Where is the economics here?  First, what does a shortage mean when at least some blood is around for six weeks and hospitals have protocols to use the oldest blood in storage so that none goes to waste?  A shortage may be for specific blood types (presumably less common ones) while others are in relatively strong supply.  The economic definition of shortage--a price at which the demand is greater than the supply--is difficult to interpret as so few consumers who need blood transfusions have any idea of the costs.

The economics is about how to use scarce resources.  What are the risks?  What are we willing to give up to reduce the risks?  And who will make those decisions?

If current studies establish that the risks of older blood for certain transfusions are real, would we be willing to risk wasting donated blood to assure safer transfusions?  If donors knew this, would they change their behavior?  Should price be involved in accessing safer blood?  How would we as a society or even medical professional agree on what the risk/benefit tradeoff should be?

From a cost-effectiveness point of view, if we look at the ways in which newer blood could change mortality or quality of life and compare that with the resources that might be wasted by discarding older blood donations, would we find this to be cost-effective?  It is almost certain that changes relative to the status quo in the United States would be more expensive even if they are more effective.  The persective (societal? patient? hospital? blood collection organization?) would also be crucial. 


  1. Just to stir the pot, Richard Titmuss ( that the "gift relationship" had some characteristics that appear to be at odds with neoclassical econ. Specifically, economic incentives for blood donation tend to crowd out altruistic donations, resulting in less and lower quality blood supply.

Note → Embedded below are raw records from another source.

Lemma be_bytes_ok n x : bytes_ok (be_bytes n x) /\ length (be_bytes n x) = n.
Proof.
  revert x. induction n as [|n IH]; intros x; [by split; [constructor|]|].
  destruct (IH (x / 256)) as [Hb Hl]. cbn [be_bytes]. split.
  - apply Forall_app. split; [done|]. repeat constructor; apply Z.mod_pos_bound; lia.
  - rewrite length_app, Hl. simpl. lia.
Qed.

(** Appending to a chunk whose first [off] bytes are known. *)
Lemma fill_ok c pre off d :
  length c = 64%nat -> take (Z.to_nat off) c = pre -> 0 <= off -> off + zlen d <= 64 ->
  exists c', blit c off d = Some c' /\ length c' = 64%nat /\
    take (Z.to_nat (off + zlen d)) c' = pre ++ d.
Proof.
  intros Hc Hp Ho Hd. destruct (blit_spec c off d) as (c' & Hb & Hl & Ht); [done|unfold zlen in *; lia|].
  exists c'. unfold zlen in *. split_and!; auto; [lia|]. by rewrite Ht, Hp.
Qed.

Lemma zeros_ok n : bytes_ok (replicate n 0).
Proof. apply bytes_ok_zeros. Qed.

Lemma sha256_close_ok ctx m :
  stream_ok ctx m -> bytes_ok m -> zlen m < 2 ^ 61 -> len ctx = zlen m ->
  sha256_close junk ctx = Some (sha256_spec m).
Proof.
  intros (Hc & Hp & Hr & Htk & Hh) Hb Hm Hlen. rewrite zlen_mod in Hp.
  pose proof (Nat.mod_upper_bound (length m) 64 ltac:(lia)) as Hmod.
  set (p := (length m mod 64)%nat) in *.
  pose proof (zlen_nonneg m). unfold sha256_close, sha256_spec, sha256_pad.
  rewrite Hlen, length_field_be by lia.
  destruct (be_bytes_ok 8 (8 * zlen m)) as [Hlb Hll]. set (lf := be_bytes 8 (8 * zlen m)) in *.
  set (part := drop (64 * (length m / 64)) m) in *.
  destruct (fill_ok (chunk ctx) part (pos ctx) [128]) as (c1 & -> & Hc1 & Ht1); auto; [lia|change (zlen [128]) with 1; lia|].
  orun. change (zlen [128]) with 1 in Ht1.
  assert (Hz : Z.of_nat (zeros_after (length m)) = if decide (p <= 55)%nat then 55 - Z.of_nat p else 119 - Z.of_nat p).
  { unfold zeros_after. pose proof (Nat.div_mod_eq (length m) 64) as Hdm. fold p in Hdm.
    pose proof (Z.mod_pos_bound (55 - Z.of_nat (length m)) 64 ltac:(lia)). rewrite Z2Nat.id by lia.
    symmetry. case_decide.
    - apply (Z.mod_unique _ _ (- Z.of_nat (length m / 64))); lia.
    - apply (Z.mod_unique _ _ (- Z.of_nat (length m / 64) - 1)); lia. }
  destruct (Z.ltb_spec (rem ctx - 1) 8) as [Hlt|Hge].
  - rewrite decide_False in Hz by lia.
    destruct (fill_ok c1 (part ++ [128]) (pos ctx + 1) (replicate (Z.to_nat (rem ctx - 1)) 0))
      as (c2 & -> & Hc2 & Ht2); auto; [lia|rewrite zlen_replicate; lia|].
    orun. rewrite zlen_replicate, take_ge in Ht2 by lia.
    set (d1 := [128] ++ replicate (Z.to_nat (rem ctx - 1)) 0).
    rewrite <- app_assoc in Ht2. fold d1 in Ht2.
    assert (bytes_ok (m ++ d1)) as Hb1.
    { apply Forall_app. split; [done|]. constructor; [lia|apply zeros_ok]. }
    destruct (absorb_block m d1 Hb1) as (Hq1 & Hm1 & Hcc);
      [fold p; unfold d1; rewrite length_app, length_replicate; simpl; lia|].
    fold part in Hcc. rewrite Ht2, Hh, Hcc. orun. change (SHA256_CHUNK_SIZE - 8) with 56.
    destruct (fill_ok (part ++ d1) [] 0 (replicate (Z.to_nat 56) 0)) as (c3 & -> & Hc3 & Ht3);
      [by rewrite <- Ht2|done|lia|rewrite zlen_replicate; lia|]. orun. rewrite zlen_replicate in Ht3.
    destruct (fill_ok c3 (replicate (Z.to_nat 56) 0) (0 + 56) lf) as (c4 & -> & Hc4 & Ht4);
      [done|exact Ht3|lia|unfold zlen; lia|]. orun.
    rewrite take_ge in Ht4 by (unfold zlen; lia).
    destruct (absorb_block (m ++ d1) (replicate (Z.to_nat 56) 0 ++ lf)) as (Hq2 & Hm2 & Hcc2).
    { apply Forall_app. split; [done|]. apply Forall_app. split; [apply zeros_ok|done]. }
    { rewrite Hm1, length_app, length_replicate. lia. }
    assert (drop (64 * (length (m ++ d1) / 64)) (m ++ d1) = []) as Hnil
      by (apply nil_length_inv; rewrite part_len; lia).
    rewrite Hnil, app_nil_l in Hcc2. rewrite Ht4, <- Hq1, Hcc2. orun.
    assert ((m ++ d1) ++ replicate (Z.to_nat 56) 0 ++ lf =
      m ++ [128] ++ replicate (zeros_after (length m)) 0 ++ lf) as Heq.
    { unfold d1. rewrite <- !app_assoc. do 2 f_equal. rewrite app_assoc, <- replicate_add. do 2 f_equal. lia. }
    rewrite <- Heq, Hq2. reflexivity.
  - rewrite decide_True in Hz by lia. orun.
    destruct (fill_ok c1 (part ++ [128]) (pos ctx + 1) (replicate (Z.to_nat (rem ctx - 1 - 8)) 0))
      as (c2 & -> & Hc2 & Ht2); auto; [lia|rewrite zlen_replicate; lia|].
    orun. rewrite zlen_replicate in Ht2.
    destruct (fill_ok c2 ((part ++ [128]) ++ replicate (Z.to_nat (rem ctx - 1 - 8)) 0)
      (pos ctx + 1 + (rem ctx - 1 - 8)) lf) as (c3 & -> & Hc3 & Ht3);
      [done|rewrite <- Ht2; f_equal; lia|lia|unfold zlen; lia|]. orun.
    rewrite take_ge in Ht3 by (unfold zlen; lia).
    replace (Z.to_nat (rem ctx - 1 - 8)) with (zeros_after (length m)) in Ht3 by lia.
    rewrite <- !app_assoc in Ht3.
    destruct (absorb_block m ([128] ++ replicate (zeros_after (length m)) 0 ++ lf)) as (Hq & Hm' & Hcc).
    { apply Forall_app. split; [done|]. constructor; [lia|]. apply Forall_app. split; [apply zeros_ok|done]. }
    { fold p. rewrite !length_app, length_replicate. simpl. lia. }
    fold part in Hcc. rewrite Ht3, Hh, Hcc. orun. rewrite Hq. reflexivity.
Qed.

Another relevant article that is more in line with conventional econ theory is:

  2. omniyat al hajeriAugust 2, 2010 at 3:19 PM

    it is even more of a challange in our region where blood donation drives are still limited in frequency and quantity,it is also a challange when we import blood and blood products!!! cost effectiveness here is even more of a crucial question.

  3. Thanks for the other article, Maxine, and interesting insight, Omniyat.